Slowing Down Your Stomach
While CCK speeds up work in the small intestine, it does the opposite in the stomach. It significantly slows gastric emptying, keeping food in the stomach longer so the small intestine isn’t overwhelmed.
Research measuring this effect directly found striking results. When subjects drank a liquid meal, their stomachs retained about 68% of the original volume after 90 minutes thanks to normal CCK activity. When CCK levels were kept artificially low during the same type of meal, the stomach emptied almost completely, with only 7% remaining after the same time period. Fasting CCK levels of about 0.8 picomoles per liter jumped to 6.5 picomoles within 10 minutes of eating. Even reproducing just the average post-meal CCK level through an infusion was enough to significantly delay emptying.
This slowdown isn’t just about digestion. It’s also part of how CCK makes you feel full. A stomach that stays comfortably distended sends ongoing “I’m satisfied” signals to the brain.
How CCK Tells Your Brain to Stop Eating
CCK is one of the body’s most important short-term satiety signals. After a meal, it communicates with the brain primarily through the vagus nerve, a long nerve running from the gut to the brainstem. Nerve endings in the intestinal wall sit right next to the cells that release CCK, putting them in an ideal position to detect the hormone almost instantly.
When CCK activates these nerve endings, they fire signals up to a region in the lower brainstem where the vagus nerve terminates. From there, the signal gets relayed to higher brain areas involved in appetite and feeding behavior.

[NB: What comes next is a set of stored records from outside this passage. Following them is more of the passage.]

(* ===== verification/EngineInv.v ===== *)
(** * The matching engine's invariant

    Every slot of the slab is in exactly one place: on the free list, in a
    queue of one book, or in flight (the order being matched, and slots no
    structure refers to any more).  [eng_inv L fs Q e] says so for in-flight
    slots [L], free list [fs] and book queues [Q], and that pool, books and
    queues are well formed.  The lemmas below are the moves between places. *)

From stdpp Require Import base numbers list gmap fin_maps.
From Stdlib Require Import ZArith Lia.
From S2P Require Import Prelude.
From S2P Require Import OrderTypes.
From S2P Require Import OrderPool.
From S2P Require Import PriceLevel.
From S2P Require Import OrderIndex.
From S2P Require Import OrderBook.
From S2P Require Import OrderBookInv.
From S2P Require Import OrderBookOps.
From S2P Require Import OrderBookQueries.
From S2P Require Import BookFacets.
From S2P Require Import SPSCQueue.
From S2P Require Import Sink.
From S2P Require Import MatchingEngine.

(** Every address resting in some book. *)
Definition all_resting (Q : gmap Z queues) : list nat :=
  concat ((fun kv => resting_addrs kv.2) <$> map_to_list Q).

Lemma concat_perm {A} (l l' : list (list A)) : l ≡ₚ l' -> concat l ≡ₚ concat l'.
Proof.
  induction 1; simpl; [done|by f_equiv| |by etrans].
  rewrite !app_assoc. f_equiv. apply Permutation_app_comm.
Qed.

Lemma all_resting_new Q id q :
  Q !! id = None -> all_resting (<[id := q]> Q) ≡ₚ resting_addrs q ++ all_resting Q.
Proof.
  intros Hid. unfold all_resting.
  change (resting_addrs q ++ _)
    with (concat ((fun kv => resting_addrs kv.2) <$> (id, q) :: map_to_list Q)).
  apply concat_perm. by rewrite map_to_list_insert.
Qed.

Lemma all_resting_lookup Q id q :
  Q !! id = Some q -> all_resting Q ≡ₚ resting_addrs q ++ all_resting (delete id Q).
Proof.
  intros Hid. rewrite <- (insert_delete_id Q id q Hid) at 1.
  apply all_resting_new, lookup_delete_eq.
Qed.

Lemma all_resting_insert Q id q q' :
  Q !! id = Some q ->
  all_resting (<[id := q']> Q) ≡ₚ resting_addrs q' ++ all_resting (delete id Q).
Proof.
  intros Hid. rewrite <- insert_delete_eq. apply all_resting_new, lookup_delete_eq.
Qed.

Section engine_inv.
Context `{Build} {S : Type} `{Sink ExecutionReport S} (Capacity : nat).
Implicit Types (e : Engine S) (Q : gmap Z queues) (fs L : list nat).

Record eng_inv (L fs : list nat) (Q : gmap Z queues) e : Prop := {
  ei_pool : pool_rep Capacity (e_heap e) (e_pool e) fs;
  ei_part : fs ++ L ++ all_resting Q ≡ₚ seq (storage_ (e_pool e)) Capacity;
  ei_dom : forall id, is_Some (e_books e !! id) <-> is_Some (Q !! id);
  ei_book : forall id b q, e_books e !! id = Some b -> Q !! id = Some q ->
    book_rep (e_heap e) b q;
  ei_sink : sink_ok (e_outbound e)
}.

(** A facet that holds of every book. *)
Definition eng_has (f : facet) Q e : Prop :=
  forall id b q, e_books e !! id = Some b -> Q !! id = Some q -> holds f (e_heap e) b q.

(** ** Ownership *)

Lemma eng_nodup L fs Q e : eng_inv L fs Q e -> NoDup (fs ++ L ++ all_resting Q).
Proof. intros He. rewrite (ei_part _ _ _ _ He). apply NoDup_seq. Qed.

Lemma eng_slab L fs Q e a :
  eng_inv L fs Q e -> a ∈ fs ++ L ++ all_resting Q -> in_slab Capacity (e_pool e) a.
Proof. intros He Ha. rewrite (ei_part _ _ _ _ He) in Ha. by apply in_slab_iff. Qed.

Lemma eng_alloc L fs Q e a :
  eng_inv L fs Q e -> a ∈ fs ++ L ++ all_resting Q -> exists o, e_heap e !! a = Some o.
Proof.
  intros He Ha. eapply pr_mem; [apply He|]. by eapply eng_slab.
Qed.

(** A resting address of one book is nowhere else. *)
Lemma eng_owner L fs Q e id q a :
  eng_inv L fs Q e -> Q !! id = Some q -> a ∈ resting_addrs q ->
  (a ∉ fs) /\ (a ∉ L) /\ forall id' q', id' <> id -> Q !! id' = Some q' -> a ∉ resting_addrs q'.
Proof.
  intros He Hq Ha. pose proof (eng_nodup _ _ _ _ He) as Hnd.
  rewrite (all_resting_lookup _ _ _ Hq) in Hnd.
  rewrite app_assoc in Hnd. apply NoDup_app in Hnd as (_ & H1 & Hnd).
  apply NoDup_app in Hnd as (_ & H2 & _).
  split; [|split].
  - intros Hf. apply (H1 a); set_solver.
  - intros Hf. apply (H1 a); set_solver.
  - intros id' q' Hne Hq' Ha'. apply (H2 a Ha).
    rewrite (all_resting_lookup _ id' q') by (by rewrite lookup_delete_ne).
    set_solver.
Qed.

Lemma eng_owner_L L fs Q e a :
  eng_inv L fs Q e -> a ∈ L ->
  (a ∉ fs) /\ forall id q, Q !! id = Some q -> a ∉ resting_addrs q.
Proof.
  intros He Ha. pose proof (eng_nodup _ _ _ _ He) as Hnd.
  apply NoDup_app in Hnd as (_ & H1 & Hnd). apply NoDup_app in Hnd as (_ & H2 & _).
  split; [intros Hf; apply (H1 a Hf); set_solver|].
  intros id q Hq Ha'. apply (H2 a Ha). rewrite (all_resting_lookup _ _ _ Hq). set_solver.
Qed.

Lemma eng_book_at L fs Q e id b :
  eng_inv L fs Q e -> e_books e !! id = Some b ->
  exists q, Q !! id = Some q /\ book_rep (e_heap e) b q.
Proof.
  intros He Hb. destruct (proj1 (ei_dom _ _ _ _ He id)) as [q Hq]; [by eauto|].
  exists q. split; [done|]. by eapply ei_book.
Qed.

(** ** One book changes

    An operation on book [id] that writes only to its resting orders and to
    in-flight slots, and moves slots between the two. *)
Lemma eng_book_update L L' fs Q e id b q h' b' q' :
  eng_inv L fs Q e -> e_books e !! id = Some b -> Q !! id = Some q ->
  book_rep h' b' q' ->
  L' ++ resting_addrs q' ≡ₚ L ++ resting_addrs q ->
  (forall c, c ∉ L -> c ∉ resting_addrs q -> h' !! c = e_heap e !! c) ->
  (forall c, is_Some (e_heap e !! c) -> is_Some (h' !! c)) ->
  eng_inv L' fs (<[id := q']> Q) (set_book id b' (set_heap h' e)).
Proof.
  intros He Hb Hq Hrep Hperm Hf Hdom. split; simpl.
  - eapply pool_rep_frame; [|done|apply He]. intros a Ha. symmetry. apply Hf.
    + intros HL. by destruct (eng_owner_L _ _ _ _ _ He HL).
    + intros Hr. by destruct (eng_owner _ _ _ _ _ _ _ He Hq Hr).
  - rewrite <- (ei_part _ _ _ _ He), (all_resting_insert _ _ _ q' Hq),
      (all_resting_lookup _ _ _ Hq), !(app_assoc _ (resting_addrs _)), Hperm. done.
  - intros id'. destruct (decide (id' = id)) as [->|Hne].
    + rewrite !lookup_insert_eq. split; eauto.
    + rewrite !lookup_insert_ne by done. apply He.
  - intros id' b1 q1. destruct (decide (id' = id)) as [->|Hne].
    + rewrite !lookup_insert_eq. by intros; simplify_eq.
    + rewrite !lookup_insert_ne by done. intros Hb1 Hq1.
      eapply book_rep_frame; [|by eapply ei_book]. intros a Ha.
      destruct (eng_owner _ _ _ _ _ _ _ He Hq1 Ha) as (_ & ? & Hoth). eauto.
  - apply He.
Qed.

Lemma eng_has_update f L fs Q e id b q h' b' q' :
  eng_inv L fs Q e -> eng_has f Q e -> e_books e !! id = Some b -> Q !! id = Some q ->
  holds f h' b' q' ->
  (forall c, c ∉ L -> c ∉ resting_addrs q -> h' !! c = e_heap e !! c) ->
  eng_has f (<[id := q']> Q) (set_book id b' (set_heap h' e)).
Proof.
  intros He Hagg Hb Hq Hagg' Hf id' b1 q1. simpl. destruct (decide (id' = id)) as [->|Hne].
  - rewrite !lookup_insert_eq. by intros; simplify_eq.
  - rewrite !lookup_insert_ne by done. intros Hb1 Hq1.
    eapply holds_frame; [|by eapply Hagg]. intros a Ha.
    destruct (eng_owner _ _ _ _ _ _ _ He Hq1 Ha) as (_ & ? & Hoth). eauto.
Qed.

(** Writing to an in-flight slot. *)
Lemma eng_store L fs Q e a o :
  eng_inv L fs Q e -> a ∈ L ->
  eng_inv L fs Q (set_heap (<[a := o]> (e_heap e)) e).
Proof.
  intros He Ha. destruct (eng_owner_L _ _ _ _ _ He Ha) as [Hfs Hoth].
  destruct He as [Hp Hpart Hd Hb Hs] eqn:E. split; simpl; try done.
  - eapply pool_rep_frame; [| |done].
    + intros c Hc. rewrite lookup_insert_ne; set_solver.
    + intros c Hc. apply lookup_insert_is_Some'. by right.
  - intros id b q Hb1 Hq1. eapply book_rep_frame; [|by eapply Hb].
    intros c Hc. rewrite lookup_insert_ne; [done|]. intros ->. by eapply Hoth.
Qed.

Lemma eng_has_store f L fs Q e a o :
  eng_inv L fs Q e -> a ∈ L -> eng_has f Q e ->
  eng_has f Q (set_heap (<[a := o]> (e_heap e)) e).
Proof.
  intros He Ha Hagg id b q Hb Hq. destruct (eng_owner_L _ _ _ _ _ He Ha) as [_ Hoth].
  eapply holds_frame; [|by eapply Hagg].
  intros c Hc. simpl. rewrite lookup_insert_ne; [done|]. intros ->. by eapply Hoth.
Qed.

(** ** Members the invariant does not mention *)

Definition same_state e e' : Prop :=
  e_heap e' = e_heap e /\ e_pool e' = e_pool e /\ e_books e' = e_books e.

Lemma eng_inv_same L fs Q e e' :
  same_state e e' -> sink_ok (e_outbound e') -> eng_inv L fs Q e -> eng_inv L fs Q e'.
Proof.
  intros (Eh & Ep & Eb) Hs [Hp Hpart Hd Hb _].
  split; rewrite ?Eh, ?Ep, ?Eb; done.
Qed.

Lemma eng_has_same f Q e e' : same_state e e' -> eng_has f Q e -> eng_has f Q e'.
Proof. intros (Eh & _ & Eb) Hagg id b q. rewrite Eh, Eb. apply Hagg. Qed.

(** ** Returning and taking pool slots *)

Lemma pool_release_spec L fs Q e a o :
  eng_inv (a :: L) fs Q e -> e_heap e !! a = Some o ->
  exists h p, pool_release Capacity e (Some a) = Ok (set_mem h p e) /\
    eng_inv L (a :: fs) Q (set_mem h p e) /\
    (forall c, c <> a -> h !! c = e_heap e !! c) /\
    storage_ p = storage_ (e_pool e) /\
    (forall f, eng_has f Q e -> eng_has f Q (set_mem h p e)).
Proof.
  intros He Ho. destruct (eng_owner_L _ _ _ _ a He ltac:(set_solver)) as [Hfs Hoth].
  pose proof (eng_slab _ _ _ _ a He ltac:(set_solver)) as Hslab.
  destruct (release_rep Capacity _ _ fs a o (ei_pool _ _ _ _ He) Hslab Hfs Ho)
    as (p & E & Hst & Hp).
  set (h := <[a := _]> _) in *. exists h, p. unfold pool_release. rewrite E. cbn [bind].
  assert (forall c, c <> a -> h !! c = e_heap e !! c) as Hf
    by (intros c Hc; apply lookup_insert_ne; done).
  split; [done|]. split; [|split; [done|split; [done|]]].
  - destruct He as [Hp0 Hpart Hd Hb Hs]. split; simpl; try done.
    + rewrite Hst, <- Hpart. simpl. apply Permutation_middle.
    + intros id b q Hb1 Hq1. eapply book_rep_frame; [|by eapply Hb].
      intros c Hc. apply Hf. intros ->. by eapply Hoth.
  - intros f Hagg id b q Hb1 Hq1. eapply holds_frame; [|by eapply Hagg].
    intros c Hc. apply Hf. intros ->. by eapply Hoth.
Qed.

Lemma acquire_spec L a fs Q e :
  eng_inv L (a :: fs) Q e ->
  exists h p o, acquire (e_heap e) (e_pool e) = Ok (h, p, Some a) /\
    eng_inv (a :: L) fs Q (set_mem h p e) /\
    h !! a = Some (Order_reset o) /\ (forall c, c <> a -> h !! c = e_heap e !! c) /\
    (forall f, eng_has f Q e -> eng_has f Q (set_mem h p e)).
Proof.
  intros He. destruct (acquire_cons Capacity _ _ a fs (ei_pool _ _ _ _ He))
    as (o & p & Ho & E & Hst & Hp).
  exists (<[a := Order_reset o]> (e_heap e)), p, o.
  assert (forall id q c, Q !! id = Some q -> c ∈ resting_addrs q -> c <> a) as Hoth.
  { intros id q c Hq Hc ->. destruct (eng_owner _ _ _ _ _ _ _ He Hq Hc) as [? _]. set_solver. }
  split; [done|]. split; [|split; [apply lookup_insert_eq|split]].
  - destruct He as [Hp0 Hpart Hd Hb Hs]. split; simpl; try done.
    + rewrite Hst, <- Hpart. simpl. symmetry. apply Permutation_middle.
    + intros id b q Hb1 Hq1. eapply book_rep_frame; [|by eapply Hb].
      intros c Hc. apply lookup_insert_ne. intros <-. by eapply Hoth.
  - intros c Hc. by apply lookup_insert_ne.
  - intros f Hagg id b q Hb1 Hq1. eapply holds_frame; [|by eapply Hagg].
    intros c Hc. apply lookup_insert_ne. intros <-. by eapply Hoth.
Qed.

Lemma acquire_none L Q e :
  eng_inv L [] Q e -> acquire (e_heap e) (e_pool e) = Ok (e_heap e, e_pool e, None).
Proof. intros He. eapply acquire_empty, He. Qed.

(** ** Posting a report *)

Variable clock_gettime : nat -> Z * Z.

Lemma post_spec e mk :
  sink_ok (e_outbound e) ->
  exists s, post clock_gettime e mk = Ok (set_outbound s (tick_clock e)) /\
    sink_ok s /\
    sink_log s = sink_log (e_outbound e) ++ [mk (ns_at clock_gettime (e_clock_reads e))].
Proof.
  intros Hs. unfold post. simpl.
  destruct (sink_push_ok (mk (ns_at clock_gettime (e_clock_reads e))) _ Hs)
    as (s & -> & Hs' & Hlog). cbn [bind]. eauto.
Qed.

End engine_inv.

The result: you feel satisfied and lose interest in eating. In animal studies, knocking out the receptor responsible for this pathway completely eliminates CCK’s ability to reduce food intake and slow gastric emptying.
CCK also works in partnership with leptin, a hormone produced by fat tissue that reflects your longer-term energy stores. Research on nerve cells in the vagus pathway has shown that CCK and leptin together produce a satiety signal far stronger than either one alone. The combination triggered a 7.7-fold increase in the activity of a key signaling molecule compared to either hormone by itself. This means CCK doesn’t operate in isolation. Its “stop eating” message is amplified or dampened depending on your overall energy status, creating a layered appetite control system.
CCK in the Brain
CCK isn’t only a gut hormone. It’s also produced by neurons in the brain, where it functions as a neurotransmitter. Brain CCK is involved in anxiety and the panic response. A fragment of the CCK molecule called CCK-4 is one of the most reliable ways to induce panic-like symptoms in a laboratory setting, even in healthy volunteers. Researchers have found that variations in CCK receptor genes and altered CCK metabolism may contribute to panic disorder.

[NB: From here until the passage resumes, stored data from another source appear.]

(* ===== verification/SweepSpec.v ===== *)
(** * Matching as a function on the priority list

    What price-time priority matching means, without pointers: an incoming
    quantity walks the opposite side's resting orders in priority order,
    trades with each one it crosses at that order's price, and stops at the
    first one it does not cross or when it is used up.  [EngineSweep] proves
    that [MatchingEngine::do_sweep] computes this function. *)

From stdpp Require Import base numbers list gmap fin_maps sorting.
From Stdlib Require Import ZArith Lia.
From S2P Require Import Prelude.
From S2P Require Import OrderTypes.
From S2P Require Import OrderBookQueries.
From S2P Require Import SPSCQueue.

Record trade : Type := mkTrade {
  tr_rest : Z;       (* the resting order's id *)
  tr_price : Z;
  tr_qty : Z;
  tr_rest_left : Z;  (* what is left of the resting order *)
  tr_agg_left : Z    (* what is left of the incoming order *)
}.

(** The trades, the resting orders afterwards, and the unfilled quantity. *)
Fixpoint sweep_spec (price_ok : Z -> bool) (rem : Z) (os : list Order)
  : list trade * list Order * Z :=
  match os with
  | [] => ([], [], rem)
  | o :: os' =>
      if (rem >? 0) && price_ok (o_price o) then
        let f := Z.min (o_quantity o) rem in
        let t := mkTrade (o_order_id o) (o_price o) f (o_quantity o - f) (rem - f) in
        if o_quantity o =? f then
          let '(ts, os1, rem1) := sweep_spec price_ok (rem - f) os' in (t :: ts, os1, rem1)
        else ([t], set_status Partial (set_quantity (o_quantity o - f) o) :: os', rem - f)
      else ([], os, rem)
  end.

(** Resting an order behind every order with a price as good as its own:
    time priority within a price. *)
Fixpoint enqueue (buy : bool) (o : Order) (os : list Order) : list Order :=
  match os with
  | [] => [o]
  | o' :: os' =>
      if crosses (negb buy) (o_price o) (o_price o') then o' :: enqueue buy o os' else o :: os
  end.

Definition sp_trades (r : list trade * list Order * Z) : list trade := r.1.1.
Definition sp_rest (r : list trade * list Order * Z) : list Order := r.1.2.
Definition sp_rem (r : list trade * list Order * Z) : Z := r.2.

(** The two execution reports of a trade, and of a list of trades, the
    timestamps taken from consecutive clock reads. *)
Definition kind_of (left : Z) : ExKind := if left =? 0 then Fill else PartialFill.

Definition reports_of (ns : nat -> Z) (agg_id : Z) (n : nat) (t : trade)
  : list ExecutionReport :=
  [mkReport (kind_of (tr_rest_left t)) (tr_rest t) agg_id (tr_price t) (tr_qty t)
     (tr_rest_left t) (ns n);
   mkReport (kind_of (tr_agg_left t)) agg_id (tr_rest t) (tr_price t) (tr_qty t)
     (tr_agg_left t) (ns (S n))].

Fixpoint trade_reports (ns : nat -> Z) (agg_id : Z) (n : nat) (ts : list trade)
  : list ExecutionReport :=
  match ts with
  | [] => []
  | t :: ts' => reports_of ns agg_id n t ++ trade_reports ns agg_id (S (S n)) ts'
  end.

Definition total_traded (ts : list trade) : Z := foldr (fun t s => tr_qty t + s) 0 ts.
Definition total_qty (os : list Order) : Z := foldr (fun o s => o_quantity o + s) 0 os.

Lemma total_traded_cons t ts : total_traded (t :: ts) = tr_qty t + total_traded ts.
Proof. done. Qed.
Lemma total_qty_cons o os : total_qty (o :: os) = o_quantity o + total_qty os.
Proof. done. Qed.

Lemma enqueue_app buy o X Y :
  (forall x, x ∈ X -> crosses (negb buy) (o_price o) (o_price x) = true) ->
  (forall y, y ∈ Y -> crosses (negb buy) (o_price o) (o_price y) = false) ->
  enqueue buy o (X ++ Y) = X ++ o :: Y.
Proof.
  induction X as [|x X IH]; intros HX HY; simpl.
  - destruct Y as [|y Y]; simpl; [done|]. by rewrite (HY y) by set_solver.
  - rewrite (HX x) by set_solver. f_equal. apply IH; set_solver.
Qed.

(** * Properties of the specification *)

Section sweep.
Context (price_ok : Z -> bool).
Implicit Types (os : list Order) (rem : Z).

Definition all_pos os : Prop := Forall (fun o => 0 < o_quantity o) os.

(** One unfolding, in the two cases that trade. *)
Lemma sweep_full rem o os :
  0 < o_quantity o <= rem -> price_ok (o_price o) = true ->
  sweep_spec price_ok rem (o :: os) =
    (mkTrade (o_order_id o) (o_price o) (o_quantity o) 0 (rem - o_quantity o)
       :: sp_trades (sweep_spec price_ok (rem - o_quantity o) os),
     sp_rest (sweep_spec price_ok (rem - o_quantity o) os),
     sp_rem (sweep_spec price_ok (rem - o_quantity o) os)).
Proof.
  intros Hq Hok. cbn [sweep_spec]. rewrite Hok, (proj2 (Z.gtb_lt rem 0)) by lia. cbn [andb].
  rewrite Z.min_l, Z.eqb_refl, Z.sub_diag by lia.
  by destruct (sweep_spec price_ok (rem - o_quantity o) os) as [[ts os1] rem1].
Qed.

Lemma sweep_part rem o os :
  0 < rem < o_quantity o -> price_ok (o_price o) = true ->
  sweep_spec price_ok rem (o :: os) =
    ([mkTrade (o_order_id o) (o_price o) rem (o_quantity o - rem) 0],
     set_status Partial (set_quantity (o_quantity o - rem) o) :: os, 0).
Proof.
  intros Hq Hok. cbn [sweep_spec]. rewrite Hok, (proj2 (Z.gtb_lt rem 0)) by lia. cbn [andb].
  rewrite Z.min_r, Z.sub_diag by lia. by rewrite (proj2 (Z.eqb_neq _ _)) by lia.
Qed.

Lemma sweep_stop rem o os :
  rem <= 0 \/ price_ok (o_price o) = false ->
  sweep_spec price_ok rem (o :: os) = ([], o :: os, rem).
Proof.
  intros Hs. cbn [sweep_spec]. destruct (Z.gtb_spec rem 0); [|done].
  destruct Hs as [?| ->]; [lia|done].
Qed.

Lemma sweep_zero os : sweep_spec price_ok 0 os = ([], os, 0).
Proof. by destruct os. Qed.

(** The case analysis the properties below go through. *)
Lemma sweep_cases rem o os :
  0 < o_quantity o -> 0 <= rem ->
  (0 < o_quantity o <= rem /\ price_ok (o_price o) = true) \/
  (0 < rem < o_quantity o /\ price_ok (o_price o) = true) \/
  (rem <= 0 \/ price_ok (o_price o) = false).
Proof. intros Hq Hr. destruct (price_ok (o_price o)); [|tauto]. lia. Qed.

Ltac sweep_induction os :=
  induction os as [|o os IH]; intros rem Hr Hpos;
  [|apply Forall_cons in Hpos as [Hq Hpos];
    destruct (sweep_cases rem o os Hq Hr) as [[Hc Hok]|[[Hc Hok]|Hc]];
    [rewrite (sweep_full rem o os Hc Hok); specialize (IH (rem - o_quantity o) ltac:(lia) Hpos)
    |rewrite (sweep_part rem o os Hc Hok)
    |rewrite (sweep_stop rem o os Hc)]].

(** Quantity is conserved: what the incoming order loses is what is traded,
    and what the book loses. *)
Lemma sweep_conserves os rem :
  0 <= rem -> all_pos os ->
  let r := sweep_spec price_ok rem os in
  0 <= sp_rem r <= rem /\
  total_traded (sp_trades r) = rem - sp_rem r /\
  total_qty (sp_rest r) = total_qty os - (rem - sp_rem r).
Proof.
  revert rem. sweep_induction os; unfold sp_rem, sp_trades, sp_rest in *;
    cbn [fst snd tr_qty o_quantity set_status set_quantity] in *;
    rewrite ?total_traded_cons, ?total_qty_cons; cbn; lia.
Qed.

Lemma sweep_rest_pos os rem :
  0 <= rem -> all_pos os -> all_pos (sp_rest (sweep_spec price_ok rem os)).
Proof.
  revert rem. sweep_induction os; simpl; try done; constructor; simpl; try done; lia.
Qed.

(** Every trade is at a crossing price and of a positive quantity. *)
Lemma sweep_trades_ok os rem :
  0 <= rem -> all_pos os ->
  Forall (fun t => price_ok (tr_price t) = true /\ 0 < tr_qty t)
    (sp_trades (sweep_spec price_ok rem os)).
Proof.
  revert rem. sweep_induction os; simpl; try done; constructor; simpl; try done; try lia.
  split; [done|lia].
Qed.

(** The incoming order is left with quantity only if nothing it crosses is
    at the front of the book. *)
Lemma sweep_exhausts os rem :
  0 <= rem -> all_pos os ->
  let r := sweep_spec price_ok rem os in
  0 < sp_rem r -> forall o os', sp_rest r = o :: os' -> price_ok (o_price o) = false.
Proof.
  revert rem. sweep_induction os; unfold sp_rem, sp_rest in *; cbn [fst snd] in *;
    intros Hrem o' os' E; [done|by eauto|lia|].
  simplify_eq. destruct Hc; [lia|done].
Qed.

(** On a list sorted by priority the traded quantity is as much as the
    crossing orders allow. *)
Lemma sweep_amount os rem :
  0 <= rem -> all_pos os ->
  StronglySorted (fun o1 o2 => price_ok (o_price o2) = true -> price_ok (o_price o1) = true) os ->
  sp_rem (sweep_spec price_ok rem os)
  = rem - Z.min rem (total_qty (filter (fun o => price_ok (o_price o) = true) os)).
Proof.
  revert rem. induction os as [|o os IH]; intros rem Hr Hpos Hs.
  { unfold sp_rem. simpl. lia. }
  apply Forall_cons in Hpos as [Hq Hpos]. apply StronglySorted_inv in Hs as [Hs Hle].
  assert (forall l, all_pos l -> 0 <= total_qty l) as Hnn.
  { induction 1; simpl; lia. }
  assert (all_pos (filter (fun o => price_ok (o_price o) = true) os)) as Hpos'.
  { apply Forall_forall. intros x [_ Hx]%list_elem_of_filter. by eapply Forall_forall in Hpos. }
  specialize (Hnn _ Hpos').
  destruct (sweep_cases rem o os Hq Hr) as [[Hc Hok]|[[Hc Hok]|Hc]].
  - rewrite (sweep_full rem o os Hc Hok), filter_cons_True by done. cbn [sp_rem snd].
    specialize (IH (rem - o_quantity o) ltac:(lia) Hpos Hs). unfold sp_rem in IH.
    rewrite total_qty_cons. unfold sp_rem. lia.
  - rewrite (sweep_part rem o os Hc Hok), filter_cons_True by done. cbn [sp_rem snd].
    rewrite total_qty_cons.
    lia.
  - rewrite (sweep_stop rem o os Hc). unfold sp_rem. simpl.
    destruct (decide (rem <= 0)); [|destruct Hc as [?|Hno]; [lia|]].
    + rewrite Z.min_l; [lia|]. rewrite filter_cons. case_decide; simpl; lia.
    + rewrite filter_cons_False by (by rewrite Hno).
      replace (filter _ os) with (@nil Order); [simpl; lia|].
      symmetry. clear - Hle Hno. induction os as [|o' os IH]; [done|].
      apply Forall_cons in Hle as [Ho' Hle]. rewrite filter_cons_False; [by apply IH|].
      intros Hok. specialize (Ho' Hok). congruence.
Qed.

(** The orders left are those that were there. *)
Lemma sweep_rest_ids os rem :
  0 <= rem -> all_pos os -> forall o, o ∈ sp_rest (sweep_spec price_ok rem os) ->
  exists o', o' ∈ os /\ o_order_id o' = o_order_id o.
Proof.
  revert rem. sweep_induction os; unfold sp_rest in *; cbn [fst snd] in *; intros o' Ho'.
  - set_solver.
  - destruct (IH _ Ho') as (o1 & ? & ?). exists o1. set_solver.
  - apply elem_of_cons in Ho' as [->|Ho']; [exists o|exists o']; set_solver.
  - exists o'. set_solver.
Qed.

(** The trades hit the front of the list, each at the resting order's own
    price. *)
Lemma sweep_prefix os rem :
  0 <= rem -> all_pos os ->
  let ts := sp_trades (sweep_spec price_ok rem os) in
  (tr_rest <$> ts) = o_order_id <$> take (length ts) os /\
  (tr_price <$> ts) = o_price <$> take (length ts) os.
Proof.
  revert rem. sweep_induction os; unfold sp_trades in *; cbn [fst snd] in *; [done| |done|done].
  destruct IH as [IH1 IH2]. cbn [length take]. rewrite !fmap_cons, IH1, IH2. done.
Qed.

End sweep.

This brain role is distinct from the digestive functions. The gut and brain versions of CCK even act through different receptor types. Gut-related functions like gallbladder contraction and satiety primarily use the CCK1 receptor, while the CCK2 receptor is more prominent in the brain and stomach acid regulation.
CCK in Medical Testing
Doctors take advantage of CCK’s gallbladder-contracting ability in a common diagnostic scan. During a HIDA scan (a type of nuclear imaging that tracks bile flow), a synthetic form of CCK is injected to make the gallbladder squeeze. The scan then measures the gallbladder ejection fraction, which is the percentage of its contents it empties. An ejection fraction below 35% is generally considered abnormal and may point to gallbladder dysfunction, even when no gallstones are visible on ultrasound.
This test is particularly useful for people who have classic gallbladder symptoms like pain after fatty meals but whose imaging comes back clean. The CCK provocation essentially stress-tests the gallbladder to see if it’s working properly. Some research suggests that whether the injection reproduces a patient’s typical symptoms may be an even better predictor of surgical outcomes than the ejection fraction number alone.